(** A recipient of another domain does not change at all, and no notification is
    recorded. *)
Definition evolves_in (idx : nat) (r r' : Recipient) : Prop :=
  evolves r r' ∧ (domain_idx r ≠ idx → r' = r) ∧
  rcpt_has_flag r' RCPT_DSN_SENT = rcpt_has_flag r RCPT_DSN_SENT.

#[export] Instance evolves_in_preorder idx : PreOrder (evolves_in idx).
Proof.
  split.
  - intros r. by split; [|split].
  - intros r1 r2 r3 (H1 & H2 & H3) (H4 & H5 & H6). split; [by etrans|]. split; [|congruence].
    intros Hne. rewrite H5; [by apply H2|]. by rewrite (ev_domain _ _ H1).
Qed.

(** *** Flags *)

Lemma flag_set_lor x a b : flag_set x (a .| b) = flag_set x a || flag_set x b.
Proof.
  unfold flag_set. rewrite Z.land_lor_distr_r.
  destruct (Z.eqb_spec (x .& a) 0) as [->|Ha], (Z.eqb_spec (x .& b) 0) as [->|Hb]; simpl; try done.
  - by rewrite Z.lor_0_l, (proj2 (Z.eqb_neq _ _) Hb).
  - by rewrite Z.lor_0_r, (proj2 (Z.eqb_neq _ _) Ha).
  - rewrite (proj2 (Z.eqb_neq _ _)); [done|]. by intros [? _]%Z.lor_eq_0_iff.
Qed.

Lemma flag_set_comm x a : flag_set x a = flag_set a x.
Proof. unfold flag_set. by rewrite Z.land_comm. Qed.

Lemma flag_set_lor_l x y a : flag_set (x .| y) a = flag_set x a || flag_set y a.
Proof. rewrite !(flag_set_comm _ a). apply flag_set_lor. Qed.

(** The two flags of the queue are above those of the envelope. *)
Lemma queue_flag_low k f : 32 ≤ k → fits 32 f → flag_set (2 ^ k) f = false.
Proof.
  intros Hk Hf. unfold flag_set. rewrite (proj2 (Z.eqb_eq _ _)); [done|].
  apply Z.bits_inj'. intros i Hi. rewrite Z.land_spec, Z.bits_0, Z.pow2_bits_eqb by lia.
  destruct (Z.eqb_spec k i) as [<-|]; [|done]. simpl.
  rewrite Z.testbit_eqb by lia. unfold fits in Hf. rewrite Z.div_small; [done|].
  split; [lia|]. eapply Z.lt_le_trans; [apply Hf|]. apply Z.pow_le_mono_r; lia.
Qed.

Lemma changed_low f : fits 32 f → flag_set RCPT_STATUS_CHANGED f = false.
Proof. apply (queue_flag_low 33). lia. Qed.
Lemma sent_low f : fits 32 f → flag_set RCPT_DSN_SENT f = false.
Proof. apply (queue_flag_low 32). lia. Qed.

Lemma change_status_evolves st r : is_live (r_status r) = true → evolves r (change_status st r).
Proof.
  intros Hl. split; cbn; [done|done|intros Hw; by apply fits_lor|by rewrite Hl| |].
  - intros f Hf. unfold rcpt_has_flag. cbn. by rewrite flag_set_lor_l, changed_low, orb_false_r.
  - unfold rcpt_has_flag. cbn. rewrite flag_set_lor_l. by intros ->.
Qed.

Lemma change_status_in idx st r :
  is_live (r_status r) = true → domain_idx r = idx → evolves_in idx r (change_status st r).
Proof.
  intros Hl Hd. split; [by apply change_status_evolves|]. split; [done|].
  unfold rcpt_has_flag. cbn. rewrite flag_set_lor_l. apply orb_false_r.
Qed.

(** *** Counting *)

Definition counted (idx : nat) (r : Recipient) : Prop := domain_idx r = idx ∧ is_live (r_status r) = false.
#[export] Instance counted_dec idx r : Decision (counted idx r).
Proof. unfold counted. apply _. Defined.

Definition rcpt_count (idx : nat) (rs : list Recipient) : nat := length (filter (λ r, domain_idx r = idx) rs).
Definition settled_count (idx : nat) (rs : list Recipient) : nat := length (filter (counted idx) rs).

(** When all are counted, all are settled. *)
Lemma all_settled idx rs :
  (rcpt_count idx rs ≤ settled_count idx rs)%nat →
  ∀ r, r ∈ rs → domain_idx r = idx → is_live (r_status r) = false.
Proof.
  unfold rcpt_count, settled_count. induction rs as [|r rs IH]; intros Hle r' Hr Hd; [by apply not_elem_of_nil in Hr|].
  assert (length (filter (counted idx) rs) ≤ length (filter (λ r, domain_idx r = idx) rs))%nat as Hbase.
  { clear. induction rs as [|r rs IH]; [done|]. rewrite !filter_cons.
    destruct (decide (counted idx r)) as [[Hd Hl]|]; [rewrite decide_True by done; simpl; lia|].
    destruct (decide _); simpl; lia. }
  rewrite !filter_cons in Hle. destruct (decide (domain_idx r = idx)) as [Hdr|Hdr].
  - destruct (decide (counted idx r)) as [[_ Hl]|Hn]; simpl in Hle; [|lia].
    apply elem_of_cons in Hr as [->|Hr]; [done|]. apply IH; [lia|done|done].
  - rewrite decide_False in Hle by (by intros [? _]).
    apply elem_of_cons in Hr as [->|Hr]; [done|]. by apply IH.
Qed.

****************************************

Once you find the line with "rcpt_has_flag r' RCPT_DSN_SENT" above, print it and every line after it up to and including the line with "Proof. unfold flag_set.", exactly as written and nothing else.

→ Solution to this problem
  rcpt_has_flag r' RCPT_DSN_SENT = rcpt_has_flag r RCPT_DSN_SENT.

#[export] Instance evolves_in_preorder idx : PreOrder (evolves_in idx).
Proof.
  split.
  - intros r. by split; [|split].
  - intros r1 r2 r3 (H1 & H2 & H3) (H4 & H5 & H6). split; [by etrans|]. split; [|congruence].
    intros Hne. rewrite H5; [by apply H2|]. by rewrite (ev_domain _ _ H1).
Qed.

(** *** Flags *)

Lemma flag_set_lor x a b : flag_set x (a .| b) = flag_set x a || flag_set x b.
Proof.
  unfold flag_set. rewrite Z.land_lor_distr_r.
  destruct (Z.eqb_spec (x .& a) 0) as [->|Ha], (Z.eqb_spec (x .& b) 0) as [->|Hb]; simpl; try done.
  - by rewrite Z.lor_0_l, (proj2 (Z.eqb_neq _ _) Hb).
  - by rewrite Z.lor_0_r, (proj2 (Z.eqb_neq _ _) Ha).
  - rewrite (proj2 (Z.eqb_neq _ _)); [done|]. by intros [? _]%Z.lor_eq_0_iff.
Qed.

Lemma flag_set_comm x a : flag_set x a = flag_set a x.
Proof. unfold flag_set. by rewrite Z.land_comm. Qed.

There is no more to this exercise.